Your task ▸ Print, exactly as they appear in the listing below, the lines from the line with "sentence s ws" to the line with "destruct (last_word _", with both end lines kept.

Available data ▸
* * * * * * *
(* ===== verification/Signing.v ===== *)
(** * What the signature of a certificate binds

    A user signs a text. Read from its end, the text has one reading: so the
    signature is for one package name, one session key, one time to live and
    one second of creation. *)

From Stdlib Require Import NArith Lia Ascii String.
From stdpp Require Import pretty countable.
From S2P Require Import Prelude Utils Primitives Elgamal Ibe Seal Common Chain Committee RpcClient.
From S2P Require Import ValidPtb Options MasterKeys Mvr KeyServer.

(** ** Texts as their bytes *)
Lemma bytes_of_app s s' : bytes_of (s +:+ s') = bytes_of s ++ bytes_of s'.
Proof.
  induction s as [|c s IH]; [done|].
  exact (f_equal (cons (byte_of_ascii c)) IH).
Qed.

#[export] Instance bytes_of_inj : Inj (=) (=) bytes_of.
Proof.
  intros s s' H. unfold bytes_of in H.
  by rewrite <-(string_of_list_byte_of_string s), H, string_of_list_byte_of_string.
Qed.

Definition space : Byte.byte := Byte.x20.

(** A word: a text without spaces. *)
Definition word (s : string) : Prop := space ∉ bytes_of s.

(** Texts of words are read from the end. *)
Lemma last_word (s s' w w' : string) :
  word w → word w' → s +:+ " " +:+ w = s' +:+ " " +:+ w' → s = s' ∧ w = w'.
Proof.
  intros Hw Hw' H. apply (f_equal bytes_of) in H. rewrite !bytes_of_app in H.
  change (bytes_of " ") with [space] in H.
  assert (bytes_of s = bytes_of s' ∧ bytes_of w = bytes_of w') as [?%bytes_of_inj ?%bytes_of_inj];
    [|done].
  revert H Hw Hw'. unfold word. generalize (bytes_of s) (bytes_of s') (bytes_of w) (bytes_of w').
  clear. intros a. induction a as [|x a IH]; intros a' b b' H Hb Hb'; destruct a' as [|x' a'];
    simpl in H.
  - by injection H as ->.
  - injection H as <- ->. destruct Hb. set_solver.
  - injection H as -> <-. destruct Hb'. set_solver.
  - injection H as <- H. by apply IH in H as [-> ->].
Qed.

(** A text, followed by words. *)
Definition sentence (s : string) (ws : list string) : string :=
  foldl (λ s w, s +:+ " " +:+ w) s ws.

Lemma sentence_inj s s' ws ws' :
  length ws = length ws' → Forall word ws → Forall word ws' →
  sentence s ws = sentence s' ws' → s = s' ∧ ws = ws'.
Proof.
  unfold sentence. revert ws'. induction ws as [|w ws IH] using rev_ind; intros ws' Hl Hw Hw' H;
    destruct ws' as [|w' ws' _] using rev_ind; rewrite ?length_app in Hl; simpl in Hl; try lia.
  - done.
  - rewrite !foldl_app in H. apply Forall_app in Hw as [Hw Hlast%Forall_inv].
    apply Forall_app in Hw' as [Hw' Hlast'%Forall_inv].
    destruct (last_word _ _ _ _ Hlast Hlast' H) as [H' ->].
    by destruct (IH ws' ltac:(lia) Hw Hw' H') as [-> ->].
Qed.

Lemma pretty_go_word x s : word s → word (pretty_N_go x s).
Proof.
  revert s. induction x as [x IH] using (well_founded_induction N.lt_wf_0). intros s Hs.
  assert (x = 0 ∨ 0 < x)%N as [->|?] by lia; [by rewrite pretty_N_go_0|].
  rewrite pretty_N_go_step by done. apply IH; [by apply N.div_lt|].
  unfold word, bytes_of in *. simpl. intros [Hc|?]%elem_of_cons; [|done].
  unfold pretty_N_char in Hc. by repeat case_match.
Qed.

Lemma pretty_word (n : N) : word (pretty n).
Proof.
  unfold pretty, pretty_N. case_decide.
  - unfold word. apply (bool_decide_unpack (_ ∉ _)). by vm_compute.
  - apply pretty_go_word. by intros ?%elem_of_nil.
Qed.

Lemma word_snoc s s' : word s → word s' → word (s +:+ s').
Proof. unfold word. rewrite bytes_of_app. set_solver. Qed.

(** ** The displays of the libraries

    Keys are displayed in base64, dates as a day, a time and [UTC]; both
    determine what they display. *)
Class DisplayLaws (Tx : Type) `{lib : ServerLib Tx} : Prop := {
  ed25519_display_inj : Inj (=) (=) ed25519_display;
  ed25519_display_word vk : word (ed25519_display vk);
  date_words t date : utc_from_timestamp t = Some date →
    ∃ day time zone, date = day +:+ " " +:+ time +:+ " " +:+ zone ∧
      word day ∧ word time ∧ word zone;
  date_inj t t' date :
    utc_from_timestamp t = Some date → utc_from_timestamp t' = Some date → t = t';
}.

(** ** The signed message *)
Section signing.
  Context {I C K T : Type}.
  Abbreviation Tx := (TransactionProto I C K T).
  Context {node : FullNode Tx} {sui : SuiTypes} {sym : Symmetric} {crv : Curve}
    {bcs : BcsTypes} {profile : BuildProfile} {semver : SemVer} {mvr : MvrLib}
    {ptb_lib : PtbLib} {lib : ServerLib Tx} {display_laws : DisplayLaws Tx}.

(** The text after the package name, as words. *)
Lemma signed_message_words {E : Type} name vk t ttl msg :
  signed_message (E := E) name vk t ttl = Ok msg →
  ∃ day time zone, utc_from_timestamp (t / 1000)%N = Some (day +:+ " " +:+ time +:+ " " +:+ zone) ∧
    let ws := ["for"; pretty ttl; "mins"; "from"; day; time; zone +:+ ","; "session"; "key";
               ed25519_display vk] in
    Forall word ws ∧ msg = sentence ("Accessing keys of package " +:+ name) ws.
Proof.
  unfold signed_message. intros (date & Hd & [= <-])%bind_ok_inv.
  destruct (utc_from_timestamp _) as [d|] eqn:Hu; [|done]. injection Hd as ->.
  destruct (date_words _ _ Hu) as (day & time & zone & -> & ? & ? & ?).
  exists day, time, zone. split; [done|]. split.
  - repeat constructor; try done; try (by apply (bool_decide_unpack (_ ∉ _)));
      [apply pretty_word|apply word_snoc; [done|by apply (bool_decide_unpack (_ ∉ _))]|
       apply ed25519_display_word].
  - apply bytes_of_inj. unfold sentence. simpl foldl.
    rewrite !bytes_of_app, <-!app_assoc. reflexivity.
Qed.

(** C36: what a user signs for. Two certificates of which the signed texts are
    the same are for the same package name, whatever characters it has, the
    same session key, the same number of minutes, and were created in the same
    second; so a signature on one cannot serve for another package, another
    session key or another period. *)
Theorem signed_message_binds {E : Type} (name name' : string) (vk vk' : list byte)
    (t t' ttl ttl' : N) (msg : string) :
  signed_message (E := E) name vk t ttl = Ok msg →
  signed_message (E := E) name' vk' t' ttl' = Ok msg →
  name = name' ∧ vk = vk' ∧ (t / 1000 = t' / 1000)%N ∧ ttl = ttl'.
Proof.
  intros (day & time & zone & Hu & Hw & ->)%signed_message_words.
  intros (day' & time' & zone' & Hu' & Hw' & Heq)%signed_message_words.
  apply sentence_inj in Heq as [Hn Hws]; [|done..].
  injection Hws as Httl Hday Htime Hzone Hvk. apply (inj pretty) in Httl.
  apply ed25519_display_inj in Hvk. subst.
  assert (name = name') as ->.
  { apply bytes_of_inj. apply (f_equal bytes_of) in Hn. rewrite !bytes_of_app in Hn.
    by apply app_inv_head in Hn. }
  assert (zone = zone') as ->.
  { apply bytes_of_inj. apply (f_equal bytes_of) in Hzone. rewrite !bytes_of_app in Hzone.
    by apply app_inv_tail in Hzone. }
  split_and!; [done..|by eapply date_inj|done].
Qed.
End signing.

(** ** Witness: dates are days of their number, keys are the number of their bytes *)
#[local] Existing Instances Toy.symmetric Toy.curve ToyChain.sui ToyCommon.semver
  ToyCommon.profile ToyServer.node ToyServer.bcs.

#[local] Instance toy_displays : ServerLib (TransactionProto unit unit unit unit) := {
  verify_personal_message_signature :=
    verify_personal_message_signature (ServerLib := ToyServer.lib);
  ed25519_verify := ed25519_verify (ServerLib := ToyServer.lib);
  ed25519_display vk := pretty (Npos (countable.encode vk));
  utc_from_timestamp t := Some (pretty t +:+ " 00:00:00 UTC");
  bcs_encode_ptb := bcs_encode_ptb (ServerLib := ToyServer.lib);
  bcs_encode_g1 := bcs_encode_g1 (ServerLib := ToyServer.lib);
  bcs_encode_request := bcs_encode_request (ServerLib := ToyServer.lib);
  transaction_data := transaction_data (ServerLib := ToyServer.lib);
  SUI_FRAMEWORK_ADDRESS := [Byte.x02]; SUI_ADDRESS_ALIAS_STATE_OBJECT_ID := [Byte.x0c];
}.

#[local] Instance toy_display_laws : DisplayLaws (TransactionProto unit unit unit unit).
Proof.
  split; cbn.
  - intros vk vk' H. apply (inj pretty) in H. injection H as H. by apply (inj countable.encode) in H.
  - intros vk. apply pretty_word.
  - intros t date [= <-]. exists (pretty t), "00:00:00", "UTC". split; [done|].
    split; [apply pretty_word|]. by split; apply (bool_decide_unpack (_ ∉ _)).
  - intros t t' date [= <-] [= H]. apply (inj pretty).
    apply bytes_of_inj. apply (f_equal bytes_of) in H. rewrite !bytes_of_app in H.
    by apply app_inv_tail in H.
Defined.

(** The name of a package may have the words of the text. *)
Lemma signed_message_binds_witness :
  let name := "@my/package for 30 mins from 1 00:00:00 UTC, session key 1" in
  ∃ msg, signed_message (E := unit) name [Byte.x01] 5000 10 = Ok msg ∧
    signed_message (E := unit) name [Byte.x01] 5999 10 = Ok msg ∧ (5000 / 1000 = 5999 / 1000)%N.
Proof.
  cbv zeta. set (name := "@my/package for 30 mins from 1 00:00:00 UTC, session key 1").
  destruct (signed_message (E := unit) name [Byte.x01] 5000 10) as [msg| |] eqn:Hm;
    [|discriminate Hm..].
  exists msg. split; [reflexivity|]. split; [exact Hm|].
  destruct (signed_message_binds (E := unit) name name [Byte.x01] [Byte.x01] 5000 5999 10 10 msg Hm Hm)
    as (_ & _ & Ht & _).
  exact Ht.
Defined.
* * * * * * *
Output for this exercise ▸
  sentence s ws = sentence s' ws' → s = s' ∧ ws = ws'.
Proof.
  unfold sentence. revert ws'. induction ws as [|w ws IH] using rev_ind; intros ws' Hl Hw Hw' H;
    destruct ws' as [|w' ws' _] using rev_ind; rewrite ?length_app in Hl; simpl in Hl; try lia.
  - done.
  - rewrite !foldl_app in H. apply Forall_app in Hw as [Hw Hlast%Forall_inv].
    apply Forall_app in Hw' as [Hw' Hlast'%Forall_inv].
    destruct (last_word _ _ _ _ Hlast Hlast' H) as [H' ->].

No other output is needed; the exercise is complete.